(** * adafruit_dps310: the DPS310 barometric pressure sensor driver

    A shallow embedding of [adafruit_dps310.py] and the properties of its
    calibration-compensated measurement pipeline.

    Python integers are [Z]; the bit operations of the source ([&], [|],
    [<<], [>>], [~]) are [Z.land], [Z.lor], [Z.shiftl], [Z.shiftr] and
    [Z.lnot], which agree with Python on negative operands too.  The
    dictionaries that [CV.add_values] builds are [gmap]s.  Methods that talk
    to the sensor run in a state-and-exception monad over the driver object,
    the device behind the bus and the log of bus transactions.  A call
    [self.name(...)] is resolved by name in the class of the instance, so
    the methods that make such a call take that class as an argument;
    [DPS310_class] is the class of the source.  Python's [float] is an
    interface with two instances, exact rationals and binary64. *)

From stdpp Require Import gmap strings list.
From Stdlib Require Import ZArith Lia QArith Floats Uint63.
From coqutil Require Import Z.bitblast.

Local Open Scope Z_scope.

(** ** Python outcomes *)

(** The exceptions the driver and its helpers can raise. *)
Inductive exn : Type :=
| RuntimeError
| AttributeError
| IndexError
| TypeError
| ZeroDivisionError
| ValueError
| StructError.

-*-

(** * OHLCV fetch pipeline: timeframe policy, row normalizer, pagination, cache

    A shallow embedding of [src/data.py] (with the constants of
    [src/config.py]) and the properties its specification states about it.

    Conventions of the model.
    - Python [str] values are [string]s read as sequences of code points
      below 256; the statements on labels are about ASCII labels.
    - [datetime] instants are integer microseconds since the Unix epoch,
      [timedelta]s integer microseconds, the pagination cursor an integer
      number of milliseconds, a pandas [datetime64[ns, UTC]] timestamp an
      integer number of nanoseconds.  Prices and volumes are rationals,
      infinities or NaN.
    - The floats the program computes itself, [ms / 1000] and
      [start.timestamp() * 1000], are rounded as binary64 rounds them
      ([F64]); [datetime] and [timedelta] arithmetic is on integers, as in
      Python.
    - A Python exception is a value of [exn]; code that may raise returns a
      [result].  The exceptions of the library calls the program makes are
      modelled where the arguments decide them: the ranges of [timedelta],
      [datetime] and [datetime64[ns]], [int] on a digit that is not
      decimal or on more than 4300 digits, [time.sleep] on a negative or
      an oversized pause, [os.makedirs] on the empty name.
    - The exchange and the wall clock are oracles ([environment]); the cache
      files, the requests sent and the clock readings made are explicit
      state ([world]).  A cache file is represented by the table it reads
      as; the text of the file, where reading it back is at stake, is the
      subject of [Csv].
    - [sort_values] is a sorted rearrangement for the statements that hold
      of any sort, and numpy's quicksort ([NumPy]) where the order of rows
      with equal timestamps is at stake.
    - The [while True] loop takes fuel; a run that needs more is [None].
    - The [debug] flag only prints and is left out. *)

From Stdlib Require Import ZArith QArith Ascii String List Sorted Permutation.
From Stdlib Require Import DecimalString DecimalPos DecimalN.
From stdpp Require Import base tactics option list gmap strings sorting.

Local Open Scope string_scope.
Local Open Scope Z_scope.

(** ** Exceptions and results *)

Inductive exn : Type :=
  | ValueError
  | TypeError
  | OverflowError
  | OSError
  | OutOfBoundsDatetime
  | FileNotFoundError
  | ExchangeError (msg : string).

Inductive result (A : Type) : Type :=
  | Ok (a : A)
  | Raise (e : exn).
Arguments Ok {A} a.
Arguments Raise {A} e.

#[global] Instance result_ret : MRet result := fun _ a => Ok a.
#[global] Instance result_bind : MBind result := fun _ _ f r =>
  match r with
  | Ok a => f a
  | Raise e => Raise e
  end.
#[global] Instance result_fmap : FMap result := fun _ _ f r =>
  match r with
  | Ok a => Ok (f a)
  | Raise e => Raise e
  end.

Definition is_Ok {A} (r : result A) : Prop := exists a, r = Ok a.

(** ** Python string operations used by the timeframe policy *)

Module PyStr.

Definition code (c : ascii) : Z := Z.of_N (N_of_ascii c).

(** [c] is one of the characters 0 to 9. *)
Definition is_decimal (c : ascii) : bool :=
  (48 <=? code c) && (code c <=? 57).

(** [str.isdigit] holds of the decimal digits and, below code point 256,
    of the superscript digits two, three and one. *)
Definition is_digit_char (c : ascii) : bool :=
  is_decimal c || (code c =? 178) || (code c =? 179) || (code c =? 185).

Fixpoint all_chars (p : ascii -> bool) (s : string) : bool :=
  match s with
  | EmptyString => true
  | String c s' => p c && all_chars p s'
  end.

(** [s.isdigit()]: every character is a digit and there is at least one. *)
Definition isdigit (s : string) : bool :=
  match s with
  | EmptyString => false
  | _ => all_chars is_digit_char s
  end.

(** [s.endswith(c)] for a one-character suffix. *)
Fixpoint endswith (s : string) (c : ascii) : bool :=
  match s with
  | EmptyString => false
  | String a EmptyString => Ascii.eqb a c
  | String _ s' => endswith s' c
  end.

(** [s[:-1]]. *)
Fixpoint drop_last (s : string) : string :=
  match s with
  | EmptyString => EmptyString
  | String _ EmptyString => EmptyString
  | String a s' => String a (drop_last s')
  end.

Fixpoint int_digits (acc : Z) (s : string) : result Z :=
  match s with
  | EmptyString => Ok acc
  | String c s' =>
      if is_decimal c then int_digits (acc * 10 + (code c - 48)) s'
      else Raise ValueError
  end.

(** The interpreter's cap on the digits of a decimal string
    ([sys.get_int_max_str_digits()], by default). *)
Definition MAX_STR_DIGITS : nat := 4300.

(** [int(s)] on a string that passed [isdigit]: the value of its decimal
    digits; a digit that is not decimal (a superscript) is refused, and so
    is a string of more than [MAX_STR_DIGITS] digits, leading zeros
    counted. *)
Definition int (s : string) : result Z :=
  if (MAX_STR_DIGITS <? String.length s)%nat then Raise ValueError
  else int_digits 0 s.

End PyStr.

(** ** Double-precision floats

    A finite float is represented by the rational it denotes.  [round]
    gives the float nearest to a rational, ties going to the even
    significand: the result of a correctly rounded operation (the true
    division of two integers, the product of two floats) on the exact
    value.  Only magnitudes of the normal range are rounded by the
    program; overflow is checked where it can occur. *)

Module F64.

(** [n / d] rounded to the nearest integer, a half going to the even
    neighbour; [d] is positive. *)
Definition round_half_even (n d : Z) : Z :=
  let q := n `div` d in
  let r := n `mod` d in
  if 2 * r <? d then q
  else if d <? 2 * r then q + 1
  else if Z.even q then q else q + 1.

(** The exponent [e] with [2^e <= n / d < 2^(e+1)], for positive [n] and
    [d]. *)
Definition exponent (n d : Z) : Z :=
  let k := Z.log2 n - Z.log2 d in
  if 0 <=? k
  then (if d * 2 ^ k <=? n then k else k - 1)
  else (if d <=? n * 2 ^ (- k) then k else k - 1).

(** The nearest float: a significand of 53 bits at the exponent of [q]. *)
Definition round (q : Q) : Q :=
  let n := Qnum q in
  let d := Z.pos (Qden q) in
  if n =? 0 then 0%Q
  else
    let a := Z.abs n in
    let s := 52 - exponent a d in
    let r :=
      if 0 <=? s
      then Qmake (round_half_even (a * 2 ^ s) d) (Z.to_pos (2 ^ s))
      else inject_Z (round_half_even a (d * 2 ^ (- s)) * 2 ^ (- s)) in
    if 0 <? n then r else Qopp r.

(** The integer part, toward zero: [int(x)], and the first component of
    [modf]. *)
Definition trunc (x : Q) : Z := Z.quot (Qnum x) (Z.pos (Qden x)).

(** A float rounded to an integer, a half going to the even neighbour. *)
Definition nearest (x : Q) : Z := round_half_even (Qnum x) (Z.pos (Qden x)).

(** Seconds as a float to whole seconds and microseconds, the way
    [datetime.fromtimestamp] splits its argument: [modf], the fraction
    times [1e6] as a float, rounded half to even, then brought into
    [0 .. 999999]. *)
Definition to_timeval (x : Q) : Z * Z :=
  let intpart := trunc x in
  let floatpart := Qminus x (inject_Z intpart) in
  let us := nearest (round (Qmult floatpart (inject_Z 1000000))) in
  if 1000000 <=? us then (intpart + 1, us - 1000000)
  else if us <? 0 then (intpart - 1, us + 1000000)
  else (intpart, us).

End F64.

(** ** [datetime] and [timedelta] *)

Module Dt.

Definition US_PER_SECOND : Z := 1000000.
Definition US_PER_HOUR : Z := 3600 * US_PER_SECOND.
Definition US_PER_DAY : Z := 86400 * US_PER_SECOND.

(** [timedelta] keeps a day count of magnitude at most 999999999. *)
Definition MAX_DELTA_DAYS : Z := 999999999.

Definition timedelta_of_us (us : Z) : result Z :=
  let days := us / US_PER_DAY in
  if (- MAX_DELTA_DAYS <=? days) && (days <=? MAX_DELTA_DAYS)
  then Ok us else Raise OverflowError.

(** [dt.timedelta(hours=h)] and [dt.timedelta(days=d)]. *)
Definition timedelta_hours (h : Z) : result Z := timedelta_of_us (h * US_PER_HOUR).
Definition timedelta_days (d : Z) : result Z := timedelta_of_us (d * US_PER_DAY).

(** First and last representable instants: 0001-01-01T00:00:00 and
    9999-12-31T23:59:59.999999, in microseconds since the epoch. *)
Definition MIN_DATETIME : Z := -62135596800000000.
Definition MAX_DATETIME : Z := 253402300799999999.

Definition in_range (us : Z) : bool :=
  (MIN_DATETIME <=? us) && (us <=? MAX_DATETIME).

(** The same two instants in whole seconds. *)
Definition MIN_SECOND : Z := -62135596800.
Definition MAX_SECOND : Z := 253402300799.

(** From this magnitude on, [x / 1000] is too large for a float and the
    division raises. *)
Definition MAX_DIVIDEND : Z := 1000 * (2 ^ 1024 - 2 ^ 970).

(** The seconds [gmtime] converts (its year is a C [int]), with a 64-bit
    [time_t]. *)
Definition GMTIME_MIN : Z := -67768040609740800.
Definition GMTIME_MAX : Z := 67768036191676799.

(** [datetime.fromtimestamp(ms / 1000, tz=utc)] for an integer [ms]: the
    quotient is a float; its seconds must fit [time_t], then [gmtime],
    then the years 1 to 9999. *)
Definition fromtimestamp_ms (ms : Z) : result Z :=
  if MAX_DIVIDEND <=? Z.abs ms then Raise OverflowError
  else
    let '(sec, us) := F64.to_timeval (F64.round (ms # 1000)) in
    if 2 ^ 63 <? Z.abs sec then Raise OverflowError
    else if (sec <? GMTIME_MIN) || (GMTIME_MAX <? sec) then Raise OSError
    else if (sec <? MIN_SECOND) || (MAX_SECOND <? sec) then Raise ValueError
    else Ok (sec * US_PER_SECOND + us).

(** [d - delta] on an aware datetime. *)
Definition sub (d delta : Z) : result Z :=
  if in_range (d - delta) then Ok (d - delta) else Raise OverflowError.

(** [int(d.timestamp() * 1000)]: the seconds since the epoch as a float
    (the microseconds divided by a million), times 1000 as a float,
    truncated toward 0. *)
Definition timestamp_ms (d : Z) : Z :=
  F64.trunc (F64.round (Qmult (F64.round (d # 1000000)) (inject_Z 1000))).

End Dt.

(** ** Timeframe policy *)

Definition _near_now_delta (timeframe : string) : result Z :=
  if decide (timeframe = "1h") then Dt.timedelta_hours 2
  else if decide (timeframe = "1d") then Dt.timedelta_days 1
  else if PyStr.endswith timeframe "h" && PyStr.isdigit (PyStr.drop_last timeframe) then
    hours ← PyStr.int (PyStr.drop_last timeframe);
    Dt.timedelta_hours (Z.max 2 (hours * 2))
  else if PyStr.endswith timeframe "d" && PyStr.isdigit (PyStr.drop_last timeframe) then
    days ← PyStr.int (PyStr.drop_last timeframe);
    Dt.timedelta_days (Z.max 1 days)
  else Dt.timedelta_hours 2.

-*-

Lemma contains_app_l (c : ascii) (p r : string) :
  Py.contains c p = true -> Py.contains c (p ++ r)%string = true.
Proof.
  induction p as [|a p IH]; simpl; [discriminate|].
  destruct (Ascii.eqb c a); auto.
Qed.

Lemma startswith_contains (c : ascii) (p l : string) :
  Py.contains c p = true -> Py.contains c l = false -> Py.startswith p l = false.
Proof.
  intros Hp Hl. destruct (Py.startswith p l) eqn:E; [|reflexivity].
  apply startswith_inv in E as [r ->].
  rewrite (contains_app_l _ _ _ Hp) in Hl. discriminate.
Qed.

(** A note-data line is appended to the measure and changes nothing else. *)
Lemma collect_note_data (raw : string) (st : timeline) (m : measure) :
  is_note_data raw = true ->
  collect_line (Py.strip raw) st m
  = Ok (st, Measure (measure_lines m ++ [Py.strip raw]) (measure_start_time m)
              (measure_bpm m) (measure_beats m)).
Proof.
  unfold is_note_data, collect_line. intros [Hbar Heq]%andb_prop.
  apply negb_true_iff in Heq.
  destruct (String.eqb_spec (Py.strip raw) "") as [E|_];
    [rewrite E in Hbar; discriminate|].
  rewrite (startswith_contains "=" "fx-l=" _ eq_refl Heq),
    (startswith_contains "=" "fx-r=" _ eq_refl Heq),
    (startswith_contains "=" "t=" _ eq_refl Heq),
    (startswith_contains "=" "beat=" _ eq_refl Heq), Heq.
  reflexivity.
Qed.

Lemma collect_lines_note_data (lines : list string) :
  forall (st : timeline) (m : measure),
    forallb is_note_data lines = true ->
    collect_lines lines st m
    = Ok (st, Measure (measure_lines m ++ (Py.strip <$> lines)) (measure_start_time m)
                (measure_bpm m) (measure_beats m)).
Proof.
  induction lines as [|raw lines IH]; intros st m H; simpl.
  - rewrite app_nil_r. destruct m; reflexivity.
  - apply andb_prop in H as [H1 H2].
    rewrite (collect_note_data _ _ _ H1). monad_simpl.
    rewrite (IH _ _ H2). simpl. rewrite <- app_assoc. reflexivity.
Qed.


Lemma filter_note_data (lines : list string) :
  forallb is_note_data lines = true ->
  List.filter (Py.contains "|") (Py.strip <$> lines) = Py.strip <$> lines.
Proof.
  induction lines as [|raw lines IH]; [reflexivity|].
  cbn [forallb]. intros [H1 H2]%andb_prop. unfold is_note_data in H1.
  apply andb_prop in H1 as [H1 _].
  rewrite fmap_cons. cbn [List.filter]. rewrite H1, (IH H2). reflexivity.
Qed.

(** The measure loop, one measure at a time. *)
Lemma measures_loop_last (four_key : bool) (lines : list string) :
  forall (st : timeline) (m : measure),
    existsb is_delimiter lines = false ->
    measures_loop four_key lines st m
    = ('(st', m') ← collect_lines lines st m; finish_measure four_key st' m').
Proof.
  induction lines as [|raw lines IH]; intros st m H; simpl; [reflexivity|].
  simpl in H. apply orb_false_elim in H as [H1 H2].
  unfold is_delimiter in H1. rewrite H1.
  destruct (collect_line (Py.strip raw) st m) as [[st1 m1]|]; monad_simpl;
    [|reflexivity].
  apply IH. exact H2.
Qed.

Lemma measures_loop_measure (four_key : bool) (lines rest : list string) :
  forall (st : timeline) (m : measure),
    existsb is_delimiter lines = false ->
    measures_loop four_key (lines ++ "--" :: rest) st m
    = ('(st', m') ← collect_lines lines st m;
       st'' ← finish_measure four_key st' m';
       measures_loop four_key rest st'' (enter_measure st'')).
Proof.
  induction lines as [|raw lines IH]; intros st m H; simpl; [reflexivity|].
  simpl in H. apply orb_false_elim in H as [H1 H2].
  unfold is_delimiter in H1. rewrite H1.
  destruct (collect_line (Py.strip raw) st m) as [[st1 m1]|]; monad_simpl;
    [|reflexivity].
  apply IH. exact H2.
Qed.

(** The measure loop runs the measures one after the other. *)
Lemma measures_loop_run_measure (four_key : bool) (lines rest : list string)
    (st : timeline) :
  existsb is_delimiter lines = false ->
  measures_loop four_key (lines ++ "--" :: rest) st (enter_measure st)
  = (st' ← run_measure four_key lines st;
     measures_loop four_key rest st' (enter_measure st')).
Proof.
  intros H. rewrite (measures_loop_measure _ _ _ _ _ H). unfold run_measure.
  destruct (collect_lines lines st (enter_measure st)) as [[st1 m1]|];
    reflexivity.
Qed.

-*-

Some lines in the records above contain "stake". Count them and give the number only.

2